Мертвечинное жизнелюбие – главная энергетика и идея «Карамазовых» Богомолова. Мертвечинная любовь к жизни – скотство, мертвечинная любовь к женщине – похоть, мертвечинная любовь к истине – цинизм. Это полномерное оправдание реальности, лишенной внечувственного измерения. Обращение в ощупь.
Богомолов устраняет парадоксальное напряжение романов Достоевского, подменяя его простейшими перевертышами. Критика писала о бахтинской карнавальности, будто бы бережно перенесенной режиссером на сцену, но что такое сочетание мужского и женского в спектакле по сравнению с сочетанием жалкости и гордыни в романе? И так ли уж остроумно смотрится в спектакле с навороченной видеотехникой площадная забава – бородатая женщина, исполняющая роль священника? И почему тот факт, что старца Зосиму и Смердякова играет один актер, следует трактовать как разоблачение старца, а не Смердякова – оборотня-убийцы, который, по Богомолову, тщился «стать слугой Бога»?

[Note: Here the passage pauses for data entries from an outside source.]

(* ===== verification/VmSpec.v ===== *)
(** Page tables as maps from virtual pages to entries.

    The three-level tree in physical memory is described by the pages it is
    made of: [pages] sends the address of each page-table page to its level
    and to the virtual pages it covers.  Under that description [walk] and
    [mappages] act on the map [pte_of]. *)

From S2P Require Import Prelude Mem Sleeplock Strings Kalloc Vm.

(** ** Page-table entries *)

Lemma has_V_lor v : has (Z.lor v PTE_V) PTE_V = true.
Proof.
  unfold has, PTE_V. apply negb_true_iff, Z.eqb_neq. intros E.
  assert (Z.testbit (Z.land (Z.lor v 1) 1) 0 = true) as H
    by (rewrite Z.land_spec, Z.lor_spec, orb_true_r; done).
  rewrite E in H. done.
Qed.

Lemma has_zero flag : has 0 flag = false.
Proof. done. Qed.

Lemma shiftr_small v n : 0 <= n -> 0 <= v < 2 ^ n -> Z.shiftr v n = 0.
Proof. intros Hn Hv. rewrite Z.shiftr_div_pow2 by done. by apply Z.div_small. Qed.

Definition pa_ok (pa : Z) : Prop := pa mod PGSIZE = 0 /\ 0 <= pa < 2 ^ 56.

Lemma PA2PTE_eq pa : 0 <= pa < 2 ^ 56 -> PA2PTE pa = Z.shiftl (Z.shiftr pa 12) 10.
Proof.
  intros H. unfold PA2PTE. apply u64_small.
  rewrite Z.shiftr_div_pow2, Z.shiftl_mul_pow2 by lia. change (2 ^ 12) with 4096. change (2 ^ 10) with 1024.
  pose proof (Z.div_pos pa 4096). assert (pa / 4096 < 2 ^ 44).
  { apply Z.div_lt_upper_bound; [lia|]. change (4096 * 2 ^ 44) with (2 ^ 56). lia. }
  change (2 ^ 44) with 17592186044416 in *. lia.
Qed.

(** The physical address survives in an entry with permission bits. *)
Lemma PTE2PA_mk pa perm :
  pa_ok pa -> 0 <= perm < 1024 -> PTE2PA (Z.lor (Z.lor (PA2PTE pa) perm) PTE_V) = pa.
Proof.
  intros [Hal Hr] Hp. unfold PTE2PA. rewrite PA2PTE_eq by done. rewrite !Z.shiftr_lor.
  rewrite (shiftr_small perm) by (change (2 ^ 10) with 1024; lia).
  rewrite (shiftr_small PTE_V) by (unfold PTE_V; change (2 ^ 10) with 1024; lia).
  rewrite !Z.lor_0_r, Z.shiftr_shiftl_l, Z.sub_diag, Z.shiftl_0_r by lia.
  rewrite Z.shiftr_div_pow2, Z.shiftl_mul_pow2 by lia. change (2 ^ 12) with PGSIZE.
  pose proof (Z.div_mod pa PGSIZE ltac:(done)) as Hd. rewrite Hal in Hd.
  replace (pa / PGSIZE * PGSIZE) with pa by lia.
  apply u64_small. change (2 ^ 56) with 72057594037927936 in Hr. lia.
Qed.

Lemma mk_pte_range pa perm :
  0 <= pa < 2 ^ 56 -> 0 <= perm < 1024 -> 0 <= Z.lor (Z.lor (PA2PTE pa) perm) PTE_V < 2 ^ 64.
Proof.
  intros Hp Hf. assert (0 <= PA2PTE pa < 2 ^ 64) by (apply u64_range).
  split; [rewrite !Z.lor_nonneg; unfold PTE_V; lia|].
  destruct (Z.eq_dec (Z.lor (Z.lor (PA2PTE pa) perm) PTE_V) 0) as [->|Hne]; [done|].
  apply Z.log2_lt_pow2; [|rewrite !Z.log2_lor].
  - assert (0 <= Z.lor (Z.lor (PA2PTE pa) perm) PTE_V) by (rewrite !Z.lor_nonneg; unfold PTE_V; lia). lia.
  - assert (Z.log2 perm <= Z.log2 1024) by (apply Z.log2_le_mono; lia).
    change (Z.log2 1024) with 10 in *. change (Z.log2 PTE_V) with 0.
    destruct (Z.eq_dec (PA2PTE pa) 0) as [->|]; [simpl Z.log2; lia|].
    assert (Z.log2 (PA2PTE pa) < 64) by (apply Z.log2_lt_pow2; lia). lia.
  - lia.
  - unfold PTE_V. lia.
  - rewrite Z.lor_nonneg. lia.
  - unfold PTE_V. lia.
Qed.

(** ** Virtual page numbers and table indices *)

Definition vpn (va : Z) : Z := va / PGSIZE.

Lemma PX_eq level va : 0 <= level -> 0 <= va -> PX level va = (vpn va / 512 ^ level) mod 512.
Proof.
  intros Hl Hva. unfold PX, PXMASK, vpn. change 0x1FF with (Z.ones 9). rewrite Z.land_ones by lia.
  rewrite Z.shiftr_div_pow2 by lia. rewrite Z.pow_add_r by lia. change (2 ^ 12) with PGSIZE.
  rewrite Z.pow_mul_r by lia. change (2 ^ 9) with 512. rewrite <- Z.div_div; [done|done|].
  apply Z.pow_pos_nonneg; lia.
Qed.

Lemma PX_range level va : 0 <= PX level va < 512.
Proof.
  unfold PX, PXMASK. change 0x1FF with (Z.ones 9). rewrite Z.land_ones by lia.
  change (2 ^ 9) with 512. apply Z.mod_pos_bound. lia.
Qed.

Lemma MAXVA_eq : MAXVA = 2 ^ 38.
Proof. done. Qed.

Lemma vpn_top va : 0 <= va < MAXVA -> vpn va / 512 ^ 3 = 0.
Proof.
  intros H. rewrite MAXVA_eq in H. unfold vpn, PGSIZE. apply Z.div_small.
  change (2 ^ 38) with (4096 * 67108864) in H. change (512 ^ 3) with 134217728.
  assert (va / 4096 < 67108864) by (apply Z.div_lt_upper_bound; lia).
  pose proof (Z.div_pos va 4096). lia.
Qed.

(** The index at a level and what is above it determine what is above the
    next level. *)
Lemma vpn_split va l :
  0 <= l -> 0 <= va -> vpn va / 512 ^ l = vpn va / 512 ^ (l + 1) * 512 + PX l va.
Proof.
  intros Hl Hva. rewrite PX_eq by done. rewrite Z.pow_add_r, Z.pow_1_r by lia.
  rewrite <- Z.div_div by (try apply Z.pow_pos_nonneg; lia).
  pose proof (Z.div_mod (vpn va / 512 ^ l) 512). lia.
Qed.

(** ** The page-table tree *)

(** Entry [i] of the table at [p]. *)
Definition ent (m : mem) (p i : Z) : Z := ld64 m (p + 8 * i).

(** Page [p] is a table of level [l] for the virtual pages [v] with
    [v / 512 ^ (l + 1) = q]. *)
Abbreviation layout := (gmap Z (nat * Z)).

Record ptree (m : mem) (pages : layout) (root : Z) : Prop := {
  pt_root : pages !! root = Some (2%nat, 0);
  pt_page : forall p x, pages !! p = Some x -> pa_ok p /\ 0 < p /\ (x.1 <= 2)%nat;
  pt_inj : forall p p' x, pages !! p = Some x -> pages !! p' = Some x -> p = p';
  pt_next : forall p l q i, pages !! p = Some (S l, q) -> 0 <= i < 512 ->
    has (ent m p i) PTE_V = true -> pages !! PTE2PA (ent m p i) = Some (l, q * 512 + i);
  pt_up : forall x l q, pages !! x = Some (l, q) -> (l < 2)%nat ->
    exists p, pages !! p = Some (S l, q / 512) /\ has (ent m p (q mod 512)) PTE_V = true }.

(** The walk without allocation, as a function of memory. *)
Definition next_table (m : mem) (level p va : Z) : option Z :=
  let v := ent m p (PX level va) in
  if has v PTE_V then Some (PTE2PA v) else None.

Definition leaf_table (m : mem) (root va : Z) : option Z :=
  match next_table m 2 root va with
  | Some p => next_table m 1 p va
  | None => None
  end.

(** The entry for a virtual address; [0] where there is no table. *)
Definition pte_of (m : mem) (root va : Z) : Z :=
  match leaf_table m root va with
  | Some p => ent m p (PX 0 va)
  | None => 0
  end.

Lemma ent_ext m m' p i :
  (forall a, p <= a < p + PGSIZE -> rd m' a = rd m a) -> 0 <= i < 512 -> ent m' p i = ent m p i.
Proof.
  intros H Hi. unfold ent. apply ld64_ext. intros k Hk. apply H. unfold PGSIZE. lia.
Qed.

Lemma ent_st64_same m p i v : ent (st64 m (p + 8 * i) v) p i = u64 v.
Proof. apply ld64_st64. Qed.

Lemma ent_st64_other m p i q j v :
  p mod PGSIZE = 0 -> q mod PGSIZE = 0 -> 0 <= i < 512 -> 0 <= j < 512 -> (p, i) <> (q, j) ->
  ent (st64 m (p + 8 * i) v) q j = ent m q j.
Proof.
  intros Hp Hq Hi Hj Hne. unfold ent. apply ld64_st64_other. unfold PGSIZE in *.
  pose proof (Z.div_mod p 4096). pose proof (Z.div_mod q 4096).
  destruct (Z.eq_dec p q) as [->|]; [|lia].
  assert (i <> j) by congruence. lia.
Qed.

Section tree.
Context (m : mem) (pages : layout) (root : Z).
Hypothesis Ht : ptree m pages root.

Lemma next_table_page level l p va t :
  level = Z.of_nat (S l) -> 0 <= va ->
  pages !! p = Some (S l, vpn va / 512 ^ (level + 1)) ->
  next_table m level p va = Some t -> pages !! t = Some (l, vpn va / 512 ^ level).
Proof.
  intros -> Hva Hp Hn. unfold next_table in Hn. destruct (has _ _) eqn:E; [|done]. simplify_eq.
  rewrite vpn_split by lia. eapply (pt_next _ _ _ Ht); [exact Hp|apply PX_range|exact E].
Qed.

Lemma root_page va : 0 <= va < MAXVA -> pages !! root = Some (2%nat, vpn va / 512 ^ (2 + 1)).
Proof. intros Hva. rewrite (pt_root _ _ _ Ht). by rewrite vpn_top. Qed.

Lemma leaf_table_page va t :
  0 <= va < MAXVA -> leaf_table m root va = Some t -> pages !! t = Some (0%nat, vpn va / 512).
Proof.
  intros Hva. unfold leaf_table. destruct (next_table m 2 root va) as [t1|] eqn:E1; [|done].
  intros E2. apply (next_table_page 2 1) in E1; [|done|lia|by apply root_page].
  apply (next_table_page 1 0) in E2; [done|done|lia|exact E1].
Qed.

(** Two addresses with the same leaf entry lie in the same page. *)
Lemma leaf_entry_inj va va' t :
  0 <= va < MAXVA -> 0 <= va' < MAXVA ->
  leaf_table m root va = Some t -> leaf_table m root va' = Some t ->
  PX 0 va = PX 0 va' -> vpn va = vpn va'.
Proof.
  intros Hva Hva' H1 H2 HP. apply leaf_table_page in H1, H2; try done.
  rewrite H1 in H2. simplify_eq.
  rewrite !PX_eq in HP by lia. change (512 ^ 0) with 1 in HP. rewrite !Z.div_1_r in HP.
  pose proof (Z.div_mod (vpn va) 512). pose proof (Z.div_mod (vpn va') 512). lia.
Qed.
End tree.

(** Addresses of one virtual page have the same entry. *)
Lemma PX_vpn level va va' :
  0 <= level -> 0 <= va -> 0 <= va' -> vpn va = vpn va' -> PX level va = PX level va'.
Proof. intros. rewrite !PX_eq by done. congruence. Qed.

Lemma leaf_table_vpn m root va va' :
  0 <= va -> 0 <= va' -> vpn va = vpn va' -> leaf_table m root va = leaf_table m root va'.
Proof.
  intros H1 H2 E. unfold leaf_table, next_table.
  rewrite (PX_vpn 2 va va'), (PX_vpn 1 va va') by (done || lia). done.
Qed.

Lemma pte_of_vpn m root va va' :
  0 <= va -> 0 <= va' -> vpn va = vpn va' -> pte_of m root va = pte_of m root va'.
Proof.
  intros H1 H2 E. unfold pte_of. rewrite (leaf_table_vpn _ _ va va') by done.
  by rewrite (PX_vpn 0 va va') by (done || lia).
Qed.

(** ** Changing one entry *)

(** [m'] differs from [m] on the tables [pages] at most in entry [i] of [p]. *)
Definition one_entry (pages : layout) (p i : Z) (m m' : mem) : Prop :=
  forall q j, is_Some (pages !! q) -> 0 <= j < 512 -> (q, j) <> (p, i) -> ent m' q j = ent m q j.

Lemma next_table_one pages p i m m' level q va :
  one_entry pages p i m m' -> is_Some (pages !! q) -> (q, PX level va) <> (p, i) ->
  next_table m' level q va = next_table m level q va.
Proof.
  intros H Hq Hne. unfold next_table. rewrite H; [done|done|apply PX_range|done].
Qed.

Lemma mod512_range q : 0 <= q mod 512 < 512.
Proof. apply Z.mod_pos_bound. lia. Qed.

(** Changing a leaf entry changes the map at one page. *)
Lemma set_leaf m m' pages root va t :
  ptree m pages root -> 0 <= va < MAXVA -> leaf_table m root va = Some t ->
  one_entry pages t (PX 0 va) m m' ->
  ptree m' pages root /\
  (forall va', 0 <= va' < MAXVA -> leaf_table m' root va' = leaf_table m root va') /\
  forall va', 0 <= va' < MAXVA ->
    pte_of m' root va' = if decide (vpn va' = vpn va) then ent m' t (PX 0 va) else pte_of m root va'.
Proof.
  intros Ht Hva Hleaf H1. pose proof (leaf_table_page _ _ _ Ht _ _ Hva Hleaf) as Htp.
  assert (forall p l q i, pages !! p = Some (S l, q) -> 0 <= i < 512 -> ent m' p i = ent m p i) as Hup.
  { intros p l q i Hp Hi. apply H1; [by eexists|done|]. intros [= -> _]. congruence. }
  assert (forall va', 0 <= va' < MAXVA -> leaf_table m' root va' = leaf_table m root va') as Hlt.
  { intros va' Hva'. unfold leaf_table, next_table.
    rewrite (Hup root 1%nat 0) by (apply Ht || apply PX_range).
    destruct (has _ _) eqn:E; [|done].
    assert (pages !! PTE2PA (ent m root (PX 2 va')) = Some (1%nat, 0 * 512 + PX 2 va')) as Hp1.
    { apply (pt_next _ _ _ Ht); [apply Ht|apply PX_range|done]. }
    by rewrite (Hup _ _ _ _ Hp1 (PX_range 1 va')). }
  split; [|split; [done|]].
  - split; [apply Ht|apply Ht|apply Ht| |].
    + intros p l q i Hp Hi. rewrite (Hup p l q i) by done. by apply (pt_next _ _ _ Ht).
    + intros x l q Hx Hl. destruct (pt_up _ _ _ Ht x l q Hx Hl) as (p & Hp & Hh).
      exists p. rewrite (Hup p l (q / 512)) by (done || apply mod512_range). done.
  - intros va' Hva'. case_decide as E.
    + rewrite (pte_of_vpn _ _ va' va) by (done || lia). unfold pte_of. by rewrite Hlt, Hleaf.
    + unfold pte_of. rewrite Hlt by done. destruct (leaf_table m root va') as [t'|] eqn:El; [|done].
      apply H1; [exists (0%nat, vpn va' / 512); by apply (leaf_table_page _ _ _ Ht)|apply PX_range|].
      intros [= -> HP]. apply E. by apply (leaf_entry_inj _ _ _ Ht va' va t).
Qed.

(** Hanging an empty table under an invalid entry changes the tree and not
    the map. *)
Section add_table.
Context (m m' : mem) (pages : layout) (root p pg : Z) (l : nat) (q i : Z).
Hypothesis Ht : ptree m pages root.
Hypothesis Hp : pages !! p = Some (S l, q).
Hypothesis Hi : 0 <= i < 512.
Hypothesis Hinv : has (ent m p i) PTE_V = false.
Hypothesis Hpg : pages !! pg = None.
Hypothesis Hpgok : pa_ok pg /\ 0 < pg.
Hypothesis H1 : one_entry pages p i m m'.
Hypothesis Hnew : has (ent m' p i) PTE_V = true /\ PTE2PA (ent m' p i) = pg.
Hypothesis Hzero : forall j, 0 <= j < 512 -> ent m' pg j = 0.

Lemma no_twin x : pages !! x <> Some (l, q * 512 + i).
Proof.
  intros Hx. destruct (pt_page _ _ _ Ht p _ Hp) as (_ & _ & Hl). simpl in Hl.
  destruct (pt_up _ _ _ Ht x _ _ Hx) as (p' & Hp' & Hh); [lia|].
  rewrite Z.div_add_l, (Z.div_small i), Z.add_0_r in Hp' by lia.
  rewrite Z.add_comm, Z.mod_add, Z.mod_small in Hh by lia.
  rewrite (pt_inj _ _ _ Ht _ _ _ Hp' Hp) in Hh. congruence.
Qed.

Lemma add_ptree : ptree m' (<[pg := (l, q * 512 + i)]> pages) root.
Proof.
  assert (forall x y, pages !! x = Some y -> x <> pg) as Hne by (intros x y Hx ->; congruence).
  split.
  - rewrite lookup_insert_ne; [apply Ht|]. intros ->. by rewrite (pt_root _ _ _ Ht) in Hpg.
  - intros x y [[<- <-]|[_ Hx]]%lookup_insert_Some; [|by apply (pt_page _ _ _ Ht)].
    destruct (pt_page _ _ _ Ht p _ Hp) as (_ & _ & Hl). simpl in *. split; [apply Hpgok|lia].
  - intros x x' y [[<- <-]|[Hn Hx]]%lookup_insert_Some [[<- E]|[Hn' Hx']]%lookup_insert_Some.
    + done.
    + by apply no_twin in Hx'.
    + subst y. by apply no_twin in Hx.
    + by apply (pt_inj _ _ _ Ht _ _ y).
  - intros x l' q' j [[<- E]|[Hn Hx]]%lookup_insert_Some Hj Hh.
    + rewrite Hzero in Hh by done. done.
    + destruct (decide ((x, j) = (p, i))) as [[= -> ->]|Hd].
      * rewrite (proj2 Hnew), lookup_insert_eq. rewrite Hp in Hx. by simplify_eq.
      * rewrite H1 in * by done. pose proof (pt_next _ _ _ Ht _ _ _ _ Hx Hj Hh) as Hy.
        rewrite lookup_insert_ne; [done|]. intros E. by apply (Hne _ _ Hy).
  - intros x l' q' [[<- E]|[Hn Hx]]%lookup_insert_Some Hl.
    + simplify_eq. exists p. rewrite Z.div_add_l, (Z.div_small i), Z.add_0_r by lia.
      rewrite Z.add_comm, Z.mod_add, Z.mod_small by lia. rewrite (proj1 Hnew).
      split; [|done]. rewrite lookup_insert_ne; [done|]. intros E. by apply (Hne _ _ Hp).
    + destruct (pt_up _ _ _ Ht x l' q' Hx Hl) as (p' & Hp' & Hh). exists p'.
      split; [rewrite lookup_insert_ne; [done|]; intros E; by apply (Hne _ _ Hp')|].
      destruct (decide ((p', q' mod 512) = (p, i))) as [[= -> ->]|Hd]; [apply Hnew|].
      rewrite H1; [done|by eexists|apply mod512_range|done].
Qed.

На парадокс Достоевского «Без бога все позволено» Богомолов отвечает афоризмом поплоще, зато и попонятнее: «От смерти смердят».
Не оборотничество верха и низа, а хорошо темперированный низ, перенастраивающий героев и сюжетные ходы романа. Богомолов спрямляет, рассудочно выправляет вопросительные знаки Достоевского. Впечатление такое, будто спектакль ставил какой-нибудь материалист Ракитин, который скрывает от зрителей все, что не поддается чувственному объяснению. Поэтому история Мити Карамазова исключает раскаяние и ведет к виселице, история Лизы Хохлаковой исключает чудесное исцеление и ведет к самоубийству, да и Алешу Карамазова играет актриса, потому что – кто ж в глазах Ракитина монашек, если не баба.
Критик Марина Давыдова умилялась «наставительному богословию на месте элементарного сочувствия, этому казенному православию на месте христианской любви» в образе богомоловского старца Зосимы, видимо, по той же причине: такие священнослужители ей куда понятней, пусть и, не скрою от вас, куда реже встречаются в реальных церковных приходах. Что же до «нестерпимой фальши», которая, по мнению критика, становится определяющей нотой клерикального образа, с ней не так просто. Откровенно, придурчливо фальшивит Зосима в диалоге с несчастной матерью. А вот в беседе с кривляющимся Федором Карамазовым старец звучит проще и сердечней. Секрет тут, получается, в принадлежности персонажа не к церкви – а к достоевщине. В спектакле Богомолова «нестерпимо фальшивят» все, кто говорят от имени классика и его невозможного для плотски ориентированного сознания текста. Напротив, какая-нибудь элементарная кокетка Хохлакова выступает едва не под знаменем новой искренности.
«Жизнь есть страдание», – спектакль Богомолова не перекрывает этот отчаянный вопль, как бы фальшиво ни был он высказан старцем Зосимой. Выступивший против бесчеловечности Достоевского, режиссер не показал нам никаких источников земного страдания, кроме самого человека. Театральные трюки, использующие басовые энергии похоти, отвращения, насилия, в спектакле тошнотворнее фальшивящих попов, потому что исполнители трюков действуют от всего сердца. Вместе с идеей Бога летит к чертям идея человека – и этот вывод возвращает нас к поискам Достоевского, который задолго до Богомолова угадал эту взаимосвязь.